▶ **Task details**:
Where the records below show a line containing "dbfs_common_truncate 1000 1000 2 sample_time (2", start copying; end with the line containing "refine (truncate_leaks_space empty_world", and copy it too.

Collected data entries:
────

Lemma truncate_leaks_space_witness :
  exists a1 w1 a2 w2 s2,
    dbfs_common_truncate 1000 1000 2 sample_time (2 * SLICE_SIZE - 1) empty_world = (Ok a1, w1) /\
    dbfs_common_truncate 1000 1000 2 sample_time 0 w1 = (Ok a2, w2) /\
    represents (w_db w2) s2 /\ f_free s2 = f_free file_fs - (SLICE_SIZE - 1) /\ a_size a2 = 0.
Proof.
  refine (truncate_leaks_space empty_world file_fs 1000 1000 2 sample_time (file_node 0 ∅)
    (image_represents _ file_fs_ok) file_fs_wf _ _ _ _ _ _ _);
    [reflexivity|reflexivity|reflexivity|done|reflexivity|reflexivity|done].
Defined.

────

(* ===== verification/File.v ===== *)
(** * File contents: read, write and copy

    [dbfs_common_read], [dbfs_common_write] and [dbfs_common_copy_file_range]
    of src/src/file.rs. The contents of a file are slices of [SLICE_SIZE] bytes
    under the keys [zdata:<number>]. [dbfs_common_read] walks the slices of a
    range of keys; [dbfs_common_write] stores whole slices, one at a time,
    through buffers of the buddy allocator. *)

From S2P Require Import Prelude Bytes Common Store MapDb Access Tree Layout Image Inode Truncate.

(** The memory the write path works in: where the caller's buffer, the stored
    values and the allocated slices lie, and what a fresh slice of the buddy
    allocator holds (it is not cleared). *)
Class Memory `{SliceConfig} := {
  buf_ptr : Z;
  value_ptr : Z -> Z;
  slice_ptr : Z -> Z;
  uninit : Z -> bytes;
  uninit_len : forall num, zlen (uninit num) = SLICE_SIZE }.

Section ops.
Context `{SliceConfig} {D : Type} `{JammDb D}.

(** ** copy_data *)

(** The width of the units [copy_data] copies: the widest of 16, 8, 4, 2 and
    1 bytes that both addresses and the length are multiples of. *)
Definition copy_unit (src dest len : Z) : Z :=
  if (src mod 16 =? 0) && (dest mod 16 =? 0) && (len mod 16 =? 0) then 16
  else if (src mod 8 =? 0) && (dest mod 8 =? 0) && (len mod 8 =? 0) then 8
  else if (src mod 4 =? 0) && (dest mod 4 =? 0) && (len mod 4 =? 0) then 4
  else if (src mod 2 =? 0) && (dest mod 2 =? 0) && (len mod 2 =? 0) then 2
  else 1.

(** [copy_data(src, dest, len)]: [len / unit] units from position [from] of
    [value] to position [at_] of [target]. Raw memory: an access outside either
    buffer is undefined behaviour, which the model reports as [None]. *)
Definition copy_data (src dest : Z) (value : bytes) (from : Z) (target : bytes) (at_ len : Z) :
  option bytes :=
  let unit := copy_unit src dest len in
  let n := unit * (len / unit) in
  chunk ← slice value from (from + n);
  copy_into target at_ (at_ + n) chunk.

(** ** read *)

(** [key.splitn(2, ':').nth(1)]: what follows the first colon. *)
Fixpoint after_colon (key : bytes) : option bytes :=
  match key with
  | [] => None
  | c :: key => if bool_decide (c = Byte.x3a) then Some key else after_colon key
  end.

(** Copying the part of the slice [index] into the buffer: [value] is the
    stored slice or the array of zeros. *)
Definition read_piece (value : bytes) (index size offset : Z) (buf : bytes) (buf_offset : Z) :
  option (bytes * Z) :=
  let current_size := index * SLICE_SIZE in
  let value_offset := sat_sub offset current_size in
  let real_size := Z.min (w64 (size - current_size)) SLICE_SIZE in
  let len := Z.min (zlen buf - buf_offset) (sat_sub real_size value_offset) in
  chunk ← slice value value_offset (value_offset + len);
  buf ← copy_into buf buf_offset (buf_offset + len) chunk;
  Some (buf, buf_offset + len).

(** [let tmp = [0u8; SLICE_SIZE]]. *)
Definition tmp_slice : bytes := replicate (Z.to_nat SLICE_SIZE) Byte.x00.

────

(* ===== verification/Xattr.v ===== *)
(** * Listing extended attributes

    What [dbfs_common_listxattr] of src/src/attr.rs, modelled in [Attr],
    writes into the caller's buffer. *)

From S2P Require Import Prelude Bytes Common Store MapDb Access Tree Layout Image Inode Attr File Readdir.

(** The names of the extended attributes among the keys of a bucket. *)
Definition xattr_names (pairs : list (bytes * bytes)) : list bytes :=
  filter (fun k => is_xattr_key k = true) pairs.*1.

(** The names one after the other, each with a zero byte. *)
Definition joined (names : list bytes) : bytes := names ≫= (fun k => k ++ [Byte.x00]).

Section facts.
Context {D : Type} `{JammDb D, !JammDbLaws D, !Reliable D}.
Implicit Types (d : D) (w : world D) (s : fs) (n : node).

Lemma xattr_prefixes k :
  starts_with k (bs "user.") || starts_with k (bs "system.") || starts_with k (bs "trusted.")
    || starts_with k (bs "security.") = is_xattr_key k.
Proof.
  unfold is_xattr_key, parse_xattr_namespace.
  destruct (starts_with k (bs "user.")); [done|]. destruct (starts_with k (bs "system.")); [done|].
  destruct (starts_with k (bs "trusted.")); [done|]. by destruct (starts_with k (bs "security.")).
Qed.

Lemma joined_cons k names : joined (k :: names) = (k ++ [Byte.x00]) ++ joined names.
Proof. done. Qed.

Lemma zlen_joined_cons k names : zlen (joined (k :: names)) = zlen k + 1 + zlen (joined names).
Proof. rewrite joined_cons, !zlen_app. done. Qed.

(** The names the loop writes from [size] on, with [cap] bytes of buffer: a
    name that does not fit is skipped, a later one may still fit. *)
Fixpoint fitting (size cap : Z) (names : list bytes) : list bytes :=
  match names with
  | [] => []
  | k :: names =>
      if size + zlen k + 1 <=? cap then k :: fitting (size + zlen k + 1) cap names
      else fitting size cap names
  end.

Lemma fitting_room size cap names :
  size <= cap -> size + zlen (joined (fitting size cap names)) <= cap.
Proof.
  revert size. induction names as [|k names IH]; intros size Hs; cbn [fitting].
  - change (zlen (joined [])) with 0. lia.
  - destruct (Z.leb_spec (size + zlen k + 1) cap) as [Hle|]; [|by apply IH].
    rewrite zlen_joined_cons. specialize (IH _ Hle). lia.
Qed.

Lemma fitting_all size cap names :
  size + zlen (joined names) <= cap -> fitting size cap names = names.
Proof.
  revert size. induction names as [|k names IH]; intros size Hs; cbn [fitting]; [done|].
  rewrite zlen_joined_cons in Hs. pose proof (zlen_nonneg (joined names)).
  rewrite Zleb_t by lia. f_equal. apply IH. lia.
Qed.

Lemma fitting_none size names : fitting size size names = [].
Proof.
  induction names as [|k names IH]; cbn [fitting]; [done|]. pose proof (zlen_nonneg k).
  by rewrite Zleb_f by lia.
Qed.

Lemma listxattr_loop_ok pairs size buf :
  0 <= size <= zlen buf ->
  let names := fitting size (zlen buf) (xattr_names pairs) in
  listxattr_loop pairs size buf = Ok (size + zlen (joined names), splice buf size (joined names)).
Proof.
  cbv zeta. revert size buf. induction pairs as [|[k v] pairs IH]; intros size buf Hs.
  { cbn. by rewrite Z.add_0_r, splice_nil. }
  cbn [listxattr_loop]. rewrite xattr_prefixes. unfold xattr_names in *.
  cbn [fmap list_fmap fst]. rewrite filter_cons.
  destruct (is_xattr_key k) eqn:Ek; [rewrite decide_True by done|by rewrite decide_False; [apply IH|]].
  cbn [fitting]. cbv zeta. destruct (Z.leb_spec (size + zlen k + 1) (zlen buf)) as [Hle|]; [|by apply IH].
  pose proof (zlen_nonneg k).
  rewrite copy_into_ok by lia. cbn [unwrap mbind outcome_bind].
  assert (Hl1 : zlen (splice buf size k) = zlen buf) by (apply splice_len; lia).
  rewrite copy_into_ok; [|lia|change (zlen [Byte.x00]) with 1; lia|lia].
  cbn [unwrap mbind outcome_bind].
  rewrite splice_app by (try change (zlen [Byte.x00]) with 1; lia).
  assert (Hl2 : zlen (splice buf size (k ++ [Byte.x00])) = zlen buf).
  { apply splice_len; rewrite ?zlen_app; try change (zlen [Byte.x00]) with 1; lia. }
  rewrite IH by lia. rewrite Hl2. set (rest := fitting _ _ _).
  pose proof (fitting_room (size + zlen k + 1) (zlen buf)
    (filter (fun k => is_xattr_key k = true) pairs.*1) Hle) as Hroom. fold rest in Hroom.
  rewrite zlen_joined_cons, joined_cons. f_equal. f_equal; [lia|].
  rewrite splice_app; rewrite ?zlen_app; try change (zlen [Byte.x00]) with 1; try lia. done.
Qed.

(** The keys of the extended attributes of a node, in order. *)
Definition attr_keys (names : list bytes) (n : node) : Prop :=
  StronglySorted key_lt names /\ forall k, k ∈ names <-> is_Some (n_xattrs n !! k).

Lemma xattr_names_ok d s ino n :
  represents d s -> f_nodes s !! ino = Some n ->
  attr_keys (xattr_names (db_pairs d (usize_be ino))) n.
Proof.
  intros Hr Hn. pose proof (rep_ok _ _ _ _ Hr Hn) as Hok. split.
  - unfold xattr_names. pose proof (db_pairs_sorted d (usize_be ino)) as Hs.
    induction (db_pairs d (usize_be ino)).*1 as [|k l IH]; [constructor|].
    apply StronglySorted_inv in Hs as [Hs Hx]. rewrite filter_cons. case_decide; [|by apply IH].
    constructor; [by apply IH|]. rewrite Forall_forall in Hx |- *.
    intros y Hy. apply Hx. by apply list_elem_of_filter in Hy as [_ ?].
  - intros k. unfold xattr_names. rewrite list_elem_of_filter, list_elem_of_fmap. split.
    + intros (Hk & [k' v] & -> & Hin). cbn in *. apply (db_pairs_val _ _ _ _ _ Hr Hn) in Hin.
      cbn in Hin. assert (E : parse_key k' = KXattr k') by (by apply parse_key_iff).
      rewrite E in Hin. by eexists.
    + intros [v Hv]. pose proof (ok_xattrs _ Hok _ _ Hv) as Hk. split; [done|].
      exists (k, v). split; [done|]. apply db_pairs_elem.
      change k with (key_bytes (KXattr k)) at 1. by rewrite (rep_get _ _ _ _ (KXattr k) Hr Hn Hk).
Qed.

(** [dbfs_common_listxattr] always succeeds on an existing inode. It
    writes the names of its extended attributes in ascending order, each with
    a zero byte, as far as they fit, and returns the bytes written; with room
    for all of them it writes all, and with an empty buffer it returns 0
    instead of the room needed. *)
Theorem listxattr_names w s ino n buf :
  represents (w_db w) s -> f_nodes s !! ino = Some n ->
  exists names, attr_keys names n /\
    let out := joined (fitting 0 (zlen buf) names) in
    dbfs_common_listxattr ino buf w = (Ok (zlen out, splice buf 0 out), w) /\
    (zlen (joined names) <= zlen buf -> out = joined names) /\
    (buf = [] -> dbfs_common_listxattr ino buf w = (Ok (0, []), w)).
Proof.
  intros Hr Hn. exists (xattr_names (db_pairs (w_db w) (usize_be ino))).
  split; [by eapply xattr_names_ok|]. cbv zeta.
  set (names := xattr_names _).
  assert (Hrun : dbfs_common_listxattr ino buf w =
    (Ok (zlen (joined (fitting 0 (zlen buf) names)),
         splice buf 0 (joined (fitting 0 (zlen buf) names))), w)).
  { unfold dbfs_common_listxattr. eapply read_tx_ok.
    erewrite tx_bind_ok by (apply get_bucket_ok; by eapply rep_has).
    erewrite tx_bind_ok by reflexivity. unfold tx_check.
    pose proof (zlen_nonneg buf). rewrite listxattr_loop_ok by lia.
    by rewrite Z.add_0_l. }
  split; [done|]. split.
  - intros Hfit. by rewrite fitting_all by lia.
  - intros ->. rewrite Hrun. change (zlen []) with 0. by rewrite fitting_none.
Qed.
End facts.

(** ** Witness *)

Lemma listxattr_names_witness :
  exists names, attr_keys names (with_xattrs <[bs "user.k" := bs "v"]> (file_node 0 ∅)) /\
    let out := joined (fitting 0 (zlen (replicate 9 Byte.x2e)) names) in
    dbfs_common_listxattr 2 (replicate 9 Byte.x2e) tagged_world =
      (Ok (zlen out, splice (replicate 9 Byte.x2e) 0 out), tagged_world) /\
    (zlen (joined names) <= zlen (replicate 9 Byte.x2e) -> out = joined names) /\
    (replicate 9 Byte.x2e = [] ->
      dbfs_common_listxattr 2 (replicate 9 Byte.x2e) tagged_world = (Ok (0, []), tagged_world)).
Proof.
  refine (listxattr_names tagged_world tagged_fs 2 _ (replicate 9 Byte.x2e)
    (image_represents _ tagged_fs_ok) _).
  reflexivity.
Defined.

────

▶ **Answer space**:
    dbfs_common_truncate 1000 1000 2 sample_time (2 * SLICE_SIZE - 1) empty_world = (Ok a1, w1) /\
    dbfs_common_truncate 1000 1000 2 sample_time 0 w1 = (Ok a2, w2) /\
    represents (w_db w2) s2 /\ f_free s2 = f_free file_fs - (SLICE_SIZE - 1) /\ a_size a2 = 0.
Proof.
  refine (truncate_leaks_space empty_world file_fs 1000 1000 2 sample_time (file_node 0 ∅)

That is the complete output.